● ABOUT THIS EXERCISE
Only one span of the listing below is wanted: the lines from the one with "column_indices : list Z;" through the one with "(** Second pass: [pos", reproduced exactly, both ends kept.

● DATASET ENTRIES
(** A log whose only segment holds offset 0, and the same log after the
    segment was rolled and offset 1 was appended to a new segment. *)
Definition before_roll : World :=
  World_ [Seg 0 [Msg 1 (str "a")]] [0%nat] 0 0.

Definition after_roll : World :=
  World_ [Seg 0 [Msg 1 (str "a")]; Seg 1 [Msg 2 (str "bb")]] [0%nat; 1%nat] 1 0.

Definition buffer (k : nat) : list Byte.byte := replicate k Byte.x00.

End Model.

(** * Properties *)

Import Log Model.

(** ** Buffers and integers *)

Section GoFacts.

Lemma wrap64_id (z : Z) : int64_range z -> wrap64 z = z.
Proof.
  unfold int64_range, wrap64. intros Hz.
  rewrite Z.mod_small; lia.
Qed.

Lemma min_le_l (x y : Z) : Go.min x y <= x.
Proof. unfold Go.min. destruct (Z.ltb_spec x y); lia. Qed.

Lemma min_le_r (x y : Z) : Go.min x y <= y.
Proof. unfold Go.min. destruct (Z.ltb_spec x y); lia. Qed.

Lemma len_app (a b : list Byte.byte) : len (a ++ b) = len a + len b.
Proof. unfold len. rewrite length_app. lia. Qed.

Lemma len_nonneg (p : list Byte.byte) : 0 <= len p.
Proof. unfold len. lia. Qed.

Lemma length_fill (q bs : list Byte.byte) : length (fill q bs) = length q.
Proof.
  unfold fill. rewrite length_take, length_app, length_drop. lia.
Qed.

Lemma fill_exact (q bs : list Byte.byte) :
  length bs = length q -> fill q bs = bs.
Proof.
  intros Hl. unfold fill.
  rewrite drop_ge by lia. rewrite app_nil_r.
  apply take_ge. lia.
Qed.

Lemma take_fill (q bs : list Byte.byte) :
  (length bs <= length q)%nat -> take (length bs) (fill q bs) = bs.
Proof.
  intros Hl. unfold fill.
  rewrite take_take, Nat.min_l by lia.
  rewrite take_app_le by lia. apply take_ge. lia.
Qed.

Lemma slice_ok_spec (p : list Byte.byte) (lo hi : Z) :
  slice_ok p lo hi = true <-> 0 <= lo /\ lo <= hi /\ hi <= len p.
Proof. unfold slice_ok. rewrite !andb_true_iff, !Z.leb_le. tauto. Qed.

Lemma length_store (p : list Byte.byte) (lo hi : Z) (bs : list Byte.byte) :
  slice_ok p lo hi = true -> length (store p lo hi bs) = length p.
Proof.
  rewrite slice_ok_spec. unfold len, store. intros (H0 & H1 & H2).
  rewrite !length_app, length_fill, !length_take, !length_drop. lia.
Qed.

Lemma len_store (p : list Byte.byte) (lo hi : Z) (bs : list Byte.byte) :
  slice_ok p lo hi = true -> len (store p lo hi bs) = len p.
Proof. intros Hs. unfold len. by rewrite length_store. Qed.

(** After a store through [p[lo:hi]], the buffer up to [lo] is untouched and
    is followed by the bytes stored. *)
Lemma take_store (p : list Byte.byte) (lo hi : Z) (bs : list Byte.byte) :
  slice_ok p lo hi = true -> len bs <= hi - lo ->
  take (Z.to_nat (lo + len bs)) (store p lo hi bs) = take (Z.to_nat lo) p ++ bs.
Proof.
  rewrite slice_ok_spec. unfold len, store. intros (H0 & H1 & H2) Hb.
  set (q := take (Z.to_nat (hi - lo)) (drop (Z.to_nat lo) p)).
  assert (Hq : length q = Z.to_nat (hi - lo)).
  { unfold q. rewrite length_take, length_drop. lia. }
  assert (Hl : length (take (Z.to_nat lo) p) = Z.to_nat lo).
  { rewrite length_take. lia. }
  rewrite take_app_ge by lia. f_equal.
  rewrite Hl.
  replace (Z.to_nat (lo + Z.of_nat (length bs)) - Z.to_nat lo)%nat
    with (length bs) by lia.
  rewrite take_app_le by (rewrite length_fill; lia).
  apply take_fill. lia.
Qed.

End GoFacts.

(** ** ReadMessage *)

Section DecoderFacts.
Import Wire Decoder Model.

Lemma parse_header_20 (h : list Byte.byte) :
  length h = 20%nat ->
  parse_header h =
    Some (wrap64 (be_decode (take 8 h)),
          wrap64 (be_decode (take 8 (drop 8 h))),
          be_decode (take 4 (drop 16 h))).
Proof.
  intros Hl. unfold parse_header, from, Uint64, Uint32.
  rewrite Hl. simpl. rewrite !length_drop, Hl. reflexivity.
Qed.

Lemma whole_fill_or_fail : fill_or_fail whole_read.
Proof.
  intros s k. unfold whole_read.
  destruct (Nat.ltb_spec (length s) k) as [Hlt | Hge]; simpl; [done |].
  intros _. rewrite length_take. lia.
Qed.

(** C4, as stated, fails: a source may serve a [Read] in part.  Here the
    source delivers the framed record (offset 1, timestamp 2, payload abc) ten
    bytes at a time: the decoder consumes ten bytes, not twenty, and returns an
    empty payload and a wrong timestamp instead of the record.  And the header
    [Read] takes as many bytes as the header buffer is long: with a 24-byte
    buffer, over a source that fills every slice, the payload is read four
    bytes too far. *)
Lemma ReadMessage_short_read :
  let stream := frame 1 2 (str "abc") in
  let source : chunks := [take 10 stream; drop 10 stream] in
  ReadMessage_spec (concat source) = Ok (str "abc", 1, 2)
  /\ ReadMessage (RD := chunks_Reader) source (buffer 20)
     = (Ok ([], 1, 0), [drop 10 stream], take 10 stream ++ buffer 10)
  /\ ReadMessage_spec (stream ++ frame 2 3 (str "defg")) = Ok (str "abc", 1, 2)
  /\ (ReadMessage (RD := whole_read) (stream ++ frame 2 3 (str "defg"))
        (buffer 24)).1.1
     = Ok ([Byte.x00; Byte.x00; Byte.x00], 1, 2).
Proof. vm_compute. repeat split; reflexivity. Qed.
---
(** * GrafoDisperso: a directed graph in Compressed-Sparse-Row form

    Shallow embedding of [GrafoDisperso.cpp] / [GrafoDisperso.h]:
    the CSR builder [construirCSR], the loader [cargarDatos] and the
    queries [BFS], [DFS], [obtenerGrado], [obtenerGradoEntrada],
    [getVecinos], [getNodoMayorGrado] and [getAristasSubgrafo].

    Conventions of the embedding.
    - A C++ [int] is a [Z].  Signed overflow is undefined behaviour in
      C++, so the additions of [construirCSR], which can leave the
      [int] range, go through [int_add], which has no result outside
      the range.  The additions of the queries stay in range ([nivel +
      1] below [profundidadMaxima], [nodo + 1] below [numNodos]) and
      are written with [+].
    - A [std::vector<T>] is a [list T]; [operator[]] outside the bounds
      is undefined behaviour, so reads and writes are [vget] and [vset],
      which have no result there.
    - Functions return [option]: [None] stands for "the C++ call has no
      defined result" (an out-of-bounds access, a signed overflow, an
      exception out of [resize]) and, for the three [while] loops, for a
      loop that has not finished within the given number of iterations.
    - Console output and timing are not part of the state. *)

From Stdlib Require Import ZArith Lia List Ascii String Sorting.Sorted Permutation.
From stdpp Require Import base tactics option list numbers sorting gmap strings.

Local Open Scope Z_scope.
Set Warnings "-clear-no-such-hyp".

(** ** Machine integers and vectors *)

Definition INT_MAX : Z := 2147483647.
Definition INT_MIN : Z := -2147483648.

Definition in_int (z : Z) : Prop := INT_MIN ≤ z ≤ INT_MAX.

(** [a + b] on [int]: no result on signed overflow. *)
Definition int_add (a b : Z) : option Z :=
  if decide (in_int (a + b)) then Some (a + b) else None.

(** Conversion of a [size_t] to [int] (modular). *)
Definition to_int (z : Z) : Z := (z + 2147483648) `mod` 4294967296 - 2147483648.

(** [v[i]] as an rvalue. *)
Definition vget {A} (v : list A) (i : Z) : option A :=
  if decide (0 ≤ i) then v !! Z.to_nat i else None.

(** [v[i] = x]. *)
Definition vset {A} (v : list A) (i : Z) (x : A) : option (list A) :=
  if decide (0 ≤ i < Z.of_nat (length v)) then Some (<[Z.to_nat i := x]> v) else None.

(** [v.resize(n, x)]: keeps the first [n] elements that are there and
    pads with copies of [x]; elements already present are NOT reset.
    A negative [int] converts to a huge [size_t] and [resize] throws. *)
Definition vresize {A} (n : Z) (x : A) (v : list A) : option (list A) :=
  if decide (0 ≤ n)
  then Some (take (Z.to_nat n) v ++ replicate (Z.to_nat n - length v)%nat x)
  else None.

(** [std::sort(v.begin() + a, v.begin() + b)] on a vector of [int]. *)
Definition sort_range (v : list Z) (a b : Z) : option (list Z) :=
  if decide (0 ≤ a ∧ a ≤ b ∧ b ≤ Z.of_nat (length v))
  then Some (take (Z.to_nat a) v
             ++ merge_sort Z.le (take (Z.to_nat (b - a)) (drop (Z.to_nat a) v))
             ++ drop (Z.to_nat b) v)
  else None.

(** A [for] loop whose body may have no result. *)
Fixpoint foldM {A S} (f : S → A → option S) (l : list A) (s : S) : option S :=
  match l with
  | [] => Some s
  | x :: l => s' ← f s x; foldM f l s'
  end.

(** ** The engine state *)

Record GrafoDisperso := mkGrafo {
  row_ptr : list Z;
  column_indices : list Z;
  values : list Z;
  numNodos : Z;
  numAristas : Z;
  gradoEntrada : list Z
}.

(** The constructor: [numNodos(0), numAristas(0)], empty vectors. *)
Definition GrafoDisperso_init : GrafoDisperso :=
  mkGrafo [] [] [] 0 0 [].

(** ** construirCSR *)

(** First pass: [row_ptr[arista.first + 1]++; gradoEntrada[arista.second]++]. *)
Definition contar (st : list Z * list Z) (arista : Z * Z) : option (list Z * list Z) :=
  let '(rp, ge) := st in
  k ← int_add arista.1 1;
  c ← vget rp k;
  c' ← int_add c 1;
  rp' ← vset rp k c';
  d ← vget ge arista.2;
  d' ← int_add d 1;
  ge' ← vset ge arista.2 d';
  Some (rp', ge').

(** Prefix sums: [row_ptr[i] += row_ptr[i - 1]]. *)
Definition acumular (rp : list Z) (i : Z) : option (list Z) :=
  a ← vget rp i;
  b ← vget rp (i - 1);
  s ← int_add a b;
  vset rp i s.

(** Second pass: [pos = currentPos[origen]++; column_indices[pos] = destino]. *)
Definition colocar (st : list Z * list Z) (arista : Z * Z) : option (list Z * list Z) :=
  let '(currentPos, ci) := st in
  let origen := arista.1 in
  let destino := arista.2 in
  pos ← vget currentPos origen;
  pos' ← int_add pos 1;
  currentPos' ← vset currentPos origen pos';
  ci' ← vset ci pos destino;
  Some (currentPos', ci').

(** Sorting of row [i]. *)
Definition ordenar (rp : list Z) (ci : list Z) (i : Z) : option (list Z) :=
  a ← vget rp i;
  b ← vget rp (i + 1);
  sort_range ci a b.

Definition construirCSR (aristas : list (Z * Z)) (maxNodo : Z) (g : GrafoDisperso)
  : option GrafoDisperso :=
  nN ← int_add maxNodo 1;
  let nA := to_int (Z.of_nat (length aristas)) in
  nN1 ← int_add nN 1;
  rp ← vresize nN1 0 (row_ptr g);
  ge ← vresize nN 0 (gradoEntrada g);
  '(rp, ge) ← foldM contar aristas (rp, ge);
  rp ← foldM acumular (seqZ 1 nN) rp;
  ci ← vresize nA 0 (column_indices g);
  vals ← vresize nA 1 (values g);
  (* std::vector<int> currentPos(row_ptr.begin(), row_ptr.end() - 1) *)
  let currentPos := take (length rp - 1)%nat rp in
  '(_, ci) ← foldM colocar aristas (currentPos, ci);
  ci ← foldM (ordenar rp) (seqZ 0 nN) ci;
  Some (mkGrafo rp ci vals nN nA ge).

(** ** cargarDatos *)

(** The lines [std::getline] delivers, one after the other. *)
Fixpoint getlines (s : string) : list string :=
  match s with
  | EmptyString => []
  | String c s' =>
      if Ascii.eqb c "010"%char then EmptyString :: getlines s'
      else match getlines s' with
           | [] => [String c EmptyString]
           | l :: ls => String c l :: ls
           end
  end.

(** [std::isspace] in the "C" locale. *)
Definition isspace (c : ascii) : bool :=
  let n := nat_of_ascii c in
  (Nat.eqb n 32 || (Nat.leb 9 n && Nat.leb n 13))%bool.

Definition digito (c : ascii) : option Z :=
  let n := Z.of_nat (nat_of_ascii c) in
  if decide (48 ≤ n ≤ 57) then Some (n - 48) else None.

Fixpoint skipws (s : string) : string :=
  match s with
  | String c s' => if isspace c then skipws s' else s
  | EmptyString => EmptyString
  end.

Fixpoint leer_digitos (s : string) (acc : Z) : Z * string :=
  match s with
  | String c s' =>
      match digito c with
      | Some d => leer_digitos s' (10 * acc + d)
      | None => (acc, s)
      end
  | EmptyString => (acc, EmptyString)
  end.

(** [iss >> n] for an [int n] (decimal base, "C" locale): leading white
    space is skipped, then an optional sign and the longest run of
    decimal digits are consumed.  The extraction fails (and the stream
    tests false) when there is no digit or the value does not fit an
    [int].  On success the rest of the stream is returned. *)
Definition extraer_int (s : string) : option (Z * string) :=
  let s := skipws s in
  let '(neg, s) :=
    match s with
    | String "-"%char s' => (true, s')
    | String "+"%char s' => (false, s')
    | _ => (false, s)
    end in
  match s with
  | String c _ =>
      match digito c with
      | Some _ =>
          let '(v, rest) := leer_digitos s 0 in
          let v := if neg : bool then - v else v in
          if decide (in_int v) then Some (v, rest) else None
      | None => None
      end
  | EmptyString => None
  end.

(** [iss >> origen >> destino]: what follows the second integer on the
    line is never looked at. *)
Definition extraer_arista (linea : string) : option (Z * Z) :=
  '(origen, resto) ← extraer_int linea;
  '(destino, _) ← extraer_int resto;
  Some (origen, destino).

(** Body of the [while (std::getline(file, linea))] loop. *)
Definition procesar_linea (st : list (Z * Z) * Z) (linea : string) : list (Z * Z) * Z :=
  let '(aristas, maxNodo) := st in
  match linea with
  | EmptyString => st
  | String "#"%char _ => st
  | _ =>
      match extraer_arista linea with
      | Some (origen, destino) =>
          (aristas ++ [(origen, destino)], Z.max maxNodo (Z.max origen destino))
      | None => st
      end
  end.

● SOLUTION BELOW
  column_indices : list Z;
  values : list Z;
  numNodos : Z;
  numAristas : Z;
  gradoEntrada : list Z
}.

(** The constructor: [numNodos(0), numAristas(0)], empty vectors. *)
Definition GrafoDisperso_init : GrafoDisperso :=
  mkGrafo [] [] [] 0 0 [].

(** ** construirCSR *)

(** First pass: [row_ptr[arista.first + 1]++; gradoEntrada[arista.second]++]. *)
Definition contar (st : list Z * list Z) (arista : Z * Z) : option (list Z * list Z) :=
  let '(rp, ge) := st in
  k ← int_add arista.1 1;
  c ← vget rp k;
  c' ← int_add c 1;
  rp' ← vset rp k c';
  d ← vget ge arista.2;
  d' ← int_add d 1;
  ge' ← vset ge arista.2 d';
  Some (rp', ge').

(** Prefix sums: [row_ptr[i] += row_ptr[i - 1]]. *)
Definition acumular (rp : list Z) (i : Z) : option (list Z) :=
  a ← vget rp i;
  b ← vget rp (i - 1);
  s ← int_add a b;
  vset rp i s.

(** Second pass: [pos = currentPos[origen]++; column_indices[pos] = destino]. *)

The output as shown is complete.